[Start of Attachment]
Fixpoint processSheets (rt : Schema) (msg : JsVal) (incSheet excSheet : option string)
    (file : string) (sheets : list (string * JsVal)) (acc : Acc) : M Acc :=
  match sheets with
  | [] => ret acc
  | (sheetName, rows) :: rest =>
      acc' <- processSheet rt msg incSheet excSheet file sheetName rows acc ;;
      processSheets rt msg incSheet excSheet file rest acc'
  end.

(** Skip Office temp lock files *)
Definition isLockFile (file : string) : bool :=
  startsWith (basename file) "~$".

(** The body of the loop over the files. *)
Definition processFile (rt : Schema) (msg : JsVal) (incSheet excSheet : option string)
    (file : string) (sheets : JsVal) (acc : Acc) : M Acc :=
  if isLockFile file then ret acc
  else
    processSheets rt msg incSheet excSheet file
      (entries (js_or sheets (VObj [])))
      (mkAcc (resultMap acc) (S (fileCount acc)) (sheetCount acc)
         (rowIn acc) (rowOut acc)).

Fixpoint processFiles (rt : Schema) (msg : JsVal) (incSheet excSheet : option string)
    (files : list (string * JsVal)) (acc : Acc) : M Acc :=
  match files with
  | [] => ret acc
  | (file, sheets) :: rest =>
      acc' <- processFile rt msg incSheet excSheet file sheets acc ;;
      processFiles rt msg incSheet excSheet rest acc'
  end.

(** [n ? a : b] for a counter [n]: a number is falsy when it is 0 (or
    NaN, which a count of rows never is). *)
Definition count_truthy (n : nat) : bool := negb (Nat.eqb n 0).

(** [{ fileCount, sheetCount, rowIn, rowOut, filteredRatio }] *)
Definition summaryOf (acc : Acc) : JsObj :=
  [ ("fileCount", VNum (num_of_nat (fileCount acc)));
    ("sheetCount", VNum (num_of_nat (sheetCount acc)));
    ("rowIn", VNum (num_of_nat (rowIn acc)));
    ("rowOut", VNum (num_of_nat (rowOut acc)));
    ("filteredRatio",
      if count_truthy (rowIn acc)
      then VNum (PrimFloat.div (num_of_nat (rowOut acc)) (num_of_nat (rowIn acc)))
      else VNull) ].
[End of Attachment]
■ **What to work on**
Looking at the data above, write out exactly the lines that start at the one containing "(** The body of the loop over the files. *)" and end at the one containing "acc' <- processFile"; include both and nothing beyond.

■ **Written reply**
(** The body of the loop over the files. *)
Definition processFile (rt : Schema) (msg : JsVal) (incSheet excSheet : option string)
    (file : string) (sheets : JsVal) (acc : Acc) : M Acc :=
  if isLockFile file then ret acc
  else
    processSheets rt msg incSheet excSheet file
      (entries (js_or sheets (VObj [])))
      (mkAcc (resultMap acc) (S (fileCount acc)) (sheetCount acc)
         (rowIn acc) (rowOut acc)).

Fixpoint processFiles (rt : Schema) (msg : JsVal) (incSheet excSheet : option string)
    (files : list (string * JsVal)) (acc : Acc) : M Acc :=
  match files with
  | [] => ret acc
  | (file, sheets) :: rest =>
      acc' <- processFile rt msg incSheet excSheet file sheets acc ;;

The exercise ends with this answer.